Norte-coreana arrisca sua vida e viaja para ser batizada
A Coreia do Norte permanece pelo 19º ano consecutivo como o país número um em perseguição aos cristãos.

A coreana Bon-Hwa* sabia que a decisão de se batizar poderia levá-la até mesmo à pena de morte pela ditadura norte-coreana, mas isso não a intimidou.

Uma jovem norte-coreana arriscou sua vida viajando por horas para ser batizada. Ela sabia que corria riscos pois o batismo é um ato ilegal na Coreia do Norte, mas mesmo assim não desistiu. Ela esperou dois anos até esse momento.

” – Você acredita que Jesus é o Salvador da sua vida?

– Sim

– Você acredita que somente através do sangue de Jesus você pode entrar no céu após a morte?”

– Sim

– Você aceita que é pecadora e só pode ser salva pelo nome de Jesus?

– Sim”.

Para Bon-Hwa, a importância desse momento que ela havia esperado por tanto tempo era mais do que a jovem podia imaginar. Ela não suportou e rompeu em lágrimas.

Projeto para mulheres

Há dois anos, Bon-Hwa participou de sua primeira reunião secreta do projeto ‘Women to Women’ da Missão Portas Abertas, organizada especificamente para mulheres norte-coreanas que escaparam de seu país para uma vida melhor e agora vivem ilegalmente na China.

Mulheres norte-coreanas como Bon-Hwa são frequentemente capturadas por traficantes de pessoas e vendidas para prostituição ou casamentos com chineses.

Ajudar refugiados norte-coreanos é proibido na China e considerado um crime sujeito a punições pesadas. Os parceiros do ministério Portas Abertas assumem esse enorme risco de cuidar de uma série de casas seguras para os cristãos norte-coreanos, além de apoiar mulheres que são forçadas a se casar.

Bon-Hwa conheceu Jesus nesta reunião secreta e logo estava implorando para ser batizada. As outras mulheres em seu grupo eram crentes há mais tempo que ela e já haviam sido batizadas.

Ela queria tanto ser batizada que não podia esperar mais”, disse o pastor parceiro da Portas Abertas que a batizou.

Momento ímpar

Normalmente, batizar norte-coreanos é ilegal e arriscado. Exige algum planejamento. Como eles não conseguiram batizar Bon-Hwa na cidade onde ela vivia, com medo de serem capturados e repatriados de volta à Coréia do Norte, as três pessoas envolvidas – Bon Hwa, o pastor e a líder do grupo – viajaram separadamente para uma casa segura da Portas Abertas em uma área remota.

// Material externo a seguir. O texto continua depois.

(** X7. Resampling needs integer rates: when [downsample] is a float, or
    [downsample] is given and [fs] is a float, [preprocess_data] never
    returns a result ([math.gcd] raises [TypeError] unless an earlier stage
    has raised already). *)
Theorem preprocess_data_float_rate_raises :
  ∀ (A : Type) (SA : Scalar A) (SK : Sklearn A) (SP : Scipy A)
    (data : matrix A) (indices : list (Z * Z)) (o : options A),
    py_ne_None (opt_downsample o) = Ok true →
    (∃ x, opt_downsample o = PyFloat x) ∨ (∃ y, opt_fs o = PyFloat y) →
    ∃ e, preprocess_data data indices o = Raise e.
Proof.
  intros A SA SK SP data indices o Hne Hfloat. unfold preprocess_data.
  destruct (conditioning o indices data) as [d1|e]; cbn [mbind result_bind]; [|eauto].
  destruct (stage_power_phase _ _ _ _ _) as [d2|e]; cbn [mbind result_bind]; [|eauto].
  destruct (stage_reduce o d2) as [[[d3 pm] im]|e]; cbn [mbind result_bind]; [|eauto].
  destruct (stage_post_standardise o indices d3) as [d4|e];
    cbn [mbind result_bind]; [|eauto].
  match goal with
  | |- context [stage_downsample o ?p indices d4] =>
      destruct (stage_downsample_needs_ints o p indices d4 Hne Hfloat) as [e ->]
  end.
  cbn. eauto.
Qed.

Lemma preprocess_data_float_rate_raises_witness :
  py_ne_None (opt_downsample float_downsample_options) = Ok true ∧
  ∃ e, preprocess_data (ramp 4 2) [(0, 2); (2, 4)] float_downsample_options
       = Raise e.
Proof.
  split; [reflexivity|].
  apply (preprocess_data_float_rate_raises Q Q_scalar single_channel_sklearn
           short_segment_scipy (ramp 4 2) [(0, 2); (2, 4)]
           float_downsample_options eq_refl).
  left. exists (1 # 2)%Q. reflexivity.
Defined.

(** ** preprocess_data: the per-segment stages *)

Lemma matrix_eq_cells {B} n p (M N : matrix B) :
  is_matrix n p M → is_matrix n p N →
  (∀ r c, (r < n)%nat → (c < p)%nat → cell M r c = cell N r c) → M = N.
Proof.
  intros [HMn HMp] [HNn HNp] Hcells.
  apply list_eq. intros r.
  destruct (decide (r < n)%nat) as [Hr|Hr].
  - destruct (lookup_lt_is_Some_2 M r ltac:(lia)) as [rowM HrowM].
    destruct (lookup_lt_is_Some_2 N r ltac:(lia)) as [rowN HrowN].
    rewrite HrowM, HrowN. f_equal.
    pose proof (Forall_lookup_1 _ _ _ _ HMp HrowM) as HlM.
    pose proof (Forall_lookup_1 _ _ _ _ HNp HrowN) as HlN.
    simpl in *. apply list_eq. intros c.
    destruct (decide (c < p)%nat) as [Hc|Hc].
    + specialize (Hcells r c Hr Hc). unfold cell in Hcells.
      by rewrite HrowM, HrowN in Hcells.
    + by rewrite !lookup_ge_None_2 by lia.
  - by rewrite !lookup_ge_None_2 by lia.
Qed.

(** [X[a:a+m, :] = V] for in-range rows: the rows are replaced by [V] and
    the other rows are kept. *)
Lemma set_rows_spec {B} n p (X V : matrix B) (a m : Z) :
  is_matrix n p X → (0 < n)%nat → 0 ≤ a → 0 ≤ m → a + m ≤ Z.of_nat n →
  is_matrix (Z.to_nat m) p V →
  ∃ X', set_rows X (seqZ a m) V = Ok X' ∧ is_matrix n p X' ∧
    take (Z.to_nat m) (drop (Z.to_nat a) X') = V ∧
    (∀ r, ¬ (a ≤ Z.of_nat r < a + m) → X' !! r = X !! r).
Proof.
  intros HX Hn Ha Hm Ham HV. unfold set_rows, arange.
  rewrite (is_matrix_ncols n p X) by done.
  replace (Z.of_nat p - 0) with (Z.of_nat p) by lia.
  destruct (set_block_spec n p X (seqZ a m) (seqZ 0 (Z.of_nat p)) V)
    as (X' & -> & HX' & Hset & Hrows & _); try done.
  { intros r Hr. apply elem_of_seqZ in Hr. lia. }
  { intros c Hc. apply elem_of_seqZ in Hc. lia. }
  { apply NoDup_to_nat_seqZ; lia. }
  { apply NoDup_to_nat_seqZ; lia. }
  { by rewrite !length_seqZ, Nat2Z.id. }
  exists X'. split; [done|]. split; [done|]. split.
  - apply (matrix_eq_cells (Z.to_nat m) p); [|done|].
    { eapply is_matrix_take_drop; [done|lia]. }
    intros r c Hr Hc. rewrite cell_take_drop by done.
    rewrite <-(Hset r c (a + Z.of_nat r) (Z.of_nat c)).
    + f_equal; lia.
    + rewrite lookup_seqZ_lt by lia. done.
    + rewrite lookup_seqZ_lt by lia. done.
  - intros r Hr. apply Hrows. rewrite elem_of_to_nat_seqZ by lia. lia.
Qed.

Lemma segment_ext {B} (D data : matrix B) (s e : Z) :
  0 ≤ s →
  (∀ r, s ≤ Z.of_nat r → D !! r = data !! r) →
  segment D s e = segment data s e.
Proof.
  intros Hs HD. unfold segment. apply list_eq. intros i.
  destruct (decide (i < Z.to_nat (e - s))%nat) as [Hi|Hi].
  - rewrite !lookup_take_lt, !lookup_drop by done. apply HD. lia.
  - by rewrite !lookup_take_ge by lia.
Qed.

Lemma per_segment_spec {B} (f : matrix B → result (matrix B)) T p
    (data : matrix B) :
  is_matrix T p data →
  ∀ segs lo D,
    is_matrix T p D →
    wf_segments 0 lo (Z.of_nat T) segs → 0 ≤ lo →
    (∀ r, lo ≤ Z.of_nat r → D !! r = data !! r) →
    (∀ j s e, segs !! j = Some (s, e) →
       ∃ V, f (segment data s e) = Ok V ∧ is_matrix (Z.to_nat (e - s)) p V) →
    ∃ D', foldlM (λ data se,
                    let t := arange se.1 se.2 in
                    seg ← take_idx data t; V ← f seg; set_rows data t V)
                 segs D = Ok D' ∧
      is_matrix T p D' ∧
      (∀ r, Z.of_nat r < lo → D' !! r = D !! r) ∧
      (∀ j s e, segs !! j = Some (s, e) →
         f (segment data s e) = Ok (segment D' s e)) ∧
      (∀ r, lo ≤ Z.of_nat r →
         (∀ j s e, segs !! j = Some (s, e) → ¬ (s ≤ Z.of_nat r < e)) →
         D' !! r = D !! r).
Proof.
  intros Hdata segs.
  induction segs as [|[s e] segs IH]; intros lo D HD Hwf Hlo Hrest Hf.
  { exists D. split; [done|]. split_and!; done. }
  simpl in Hwf. destruct Hwf as (Hlos & Hse & Hwf).
  pose proof (wf_segments_bound 0 e (Z.of_nat T) segs ltac:(lia) Hwf) as Hb.
  pose proof (proj1 HD) as HT.
  destruct (Hf 0%nat s e eq_refl) as (V & HfV & HV).
  cbn [foldlM fst snd]. unfold arange.
  rewrite take_idx_seqZ by lia. cbn [mbind result_bind].
  change (take (Z.to_nat (e - s)) (drop (Z.to_nat s) D)) with (segment D s e).
  rewrite (segment_ext D data s e) by (try lia; intros r Hr; apply Hrest; lia).
  rewrite HfV. cbn [mbind result_bind].
  destruct (set_rows_spec T p D V s (e - s)) as (D1 & -> & HD1 & Hseg1 & Hframe1);
    try done; try lia.
  cbn [mbind result_bind].
  destruct (IH e D1) as (D2 & Hfold & HD2 & Hframe2 & Hsegs2 & Hout2);
    try done; try lia.
  { intros r Hr. rewrite Hframe1 by lia. apply Hrest. lia. }
  { intros j s' e' Hj. by apply (Hf (S j)). }
  unfold arange in Hfold. rewrite Hfold.
  exists D2. split; [done|]. split; [done|]. split_and!.
  - intros r Hr. rewrite Hframe2 by lia. apply Hframe1. lia.
  - intros [|j] s' e' Hj; simpl in Hj.
    + assert (s' = s ∧ e' = e) as [-> ->] by (by simplify_eq).
      rewrite HfV. f_equal. rewrite <-Hseg1. unfold segment.
      apply list_eq. intros i.
      destruct (decide (i < Z.to_nat (e - s))%nat) as [Hi|Hi].
      * rewrite !lookup_take_lt, !lookup_drop by done.
        symmetry. apply Hframe2. lia.
      * by rewrite !lookup_take_ge by lia.
    + by apply (Hsegs2 j).
  - intros r Hr Hnot.
    pose proof (Hnot 0%nat s e eq_refl) as Hhead.
    assert (D2 !! r = D1 !! r) as ->.
    { destruct (decide (e ≤ Z.of_nat r)) as [Hge|Hlt].
      - apply Hout2; [done|]. intros j s' e' Hj. by apply (Hnot (S j)).
      - apply Hframe2. lia. }
    apply Hframe1. lia.
Qed.

Lemma standardise_is_matrix {A} `{Scalar A} n p (M : matrix A) :
  is_matrix n p M → is_matrix n p (standardise M).
Proof.
  intros HM. unfold standardise.
  pose proof (center_is_matrix n p M HM) as HC.
  set (C := center M) in *. pose proof HC as [Hn Hp].
  unfold div_rowvec. split; [by rewrite length_fmap|].
  destruct (decide (0 < n)%nat) as [Hpos|Hpos].
  - apply Forall_fmap. eapply Forall_impl; [done|].
    intros row Hrow. simpl in *.
    rewrite length_zip_with. unfold col_stds, columns.
    rewrite length_fmap, transpose_length, (is_matrix_ncols n p C) by done.
    lia.
  - destruct C; simpl in *; [done|lia].
Qed.

(** X8. The per-segment loop shared by the conditioning stages: for a
    well-formed SegmentIndex and a transform that returns an array of the
    shape of each segment, the loop returns an array of the same shape in
    which every segment is the transform of the same segment of the input
    (the transform never sees rows of another segment or rows already
    transformed), and every row outside the segments is the input row. *)
Theorem per_segment_no_leak :
  ∀ (A : Type) (f : matrix A → result (matrix A)) (data : matrix A) (T : nat)
    (indices : list (Z * Z)),
    is_matrix T (ncols data) data →
    wf_segments 0 0 (Z.of_nat T) indices →
    (∀ j s e, indices !! j = Some (s, e) →
       ∃ V, f (segment data s e) = Ok V ∧
            is_matrix (Z.to_nat (e - s)) (ncols data) V) →
    ∃ out, per_segment f indices data = Ok out ∧
      is_matrix T (ncols data) out ∧
      (∀ j s e, indices !! j = Some (s, e) →
         f (segment data s e) = Ok (segment out s e)) ∧
      (∀ r, (∀ j s e, indices !! j = Some (s, e) → ¬ (s ≤ Z.of_nat r < e)) →
         out !! r = data !! r).
Proof.
  intros A f data T indices Hdata Hwf Hf.
  destruct (per_segment_spec f T (ncols data) data Hdata indices 0 data)
    as (out & Hfold & Hout & _ & Hsegs & Hrest); try done.
  exists out. split; [exact Hfold|]. split; [done|]. split; [done|].
  intros r Hnot. apply Hrest; [lia|done].
Qed.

“Demorou muitas horas para chegar ao local”, disse um pastor parceiro da Portas Abertas.

Ele descreve o batismo de Bon-Hwa como um “momento sagrado”. Vestido com um terno preto com gola branca, ele abriu a pequena cerimônia com uma oração e depois batizou a jovem “em nome do Pai, do Filho e do Espírito Santo”.

Juntos na minúscula sala de estar, os três crentes se levantaram e recitaram o Credo Apostólico: “Eu creio em Deus Pai, criador do céu e da terra e em Jesus Cristo, nosso Senhor…”.

Não havia fotos, certificado de batismo, nem outras ovelhas celebrando, porque isso seria muito arriscado. Mas naquele lugar minúsculo, no meio do nada, três cristãos estavam em solo sagrado.

“Eu tive que me conter e me concentrar nos passos da cerimônia”, disse o pastor. “Ou então, eu mesmo teria chorado muito e muito alto. Foi um momento tão bonito e um privilégio batizar uma crente norte-coreana nessas circunstâncias”.

Desde seu batismo, Bon-Hwa agora pode recitar todo o Salmo 119, Romanos 8 e outros capítulos da Bíblia. Ela tem plena consciência de que pode ser presa a qualquer dia, mas segue com fé em Jesus.

*Nome fictício adotado por razões de segurança.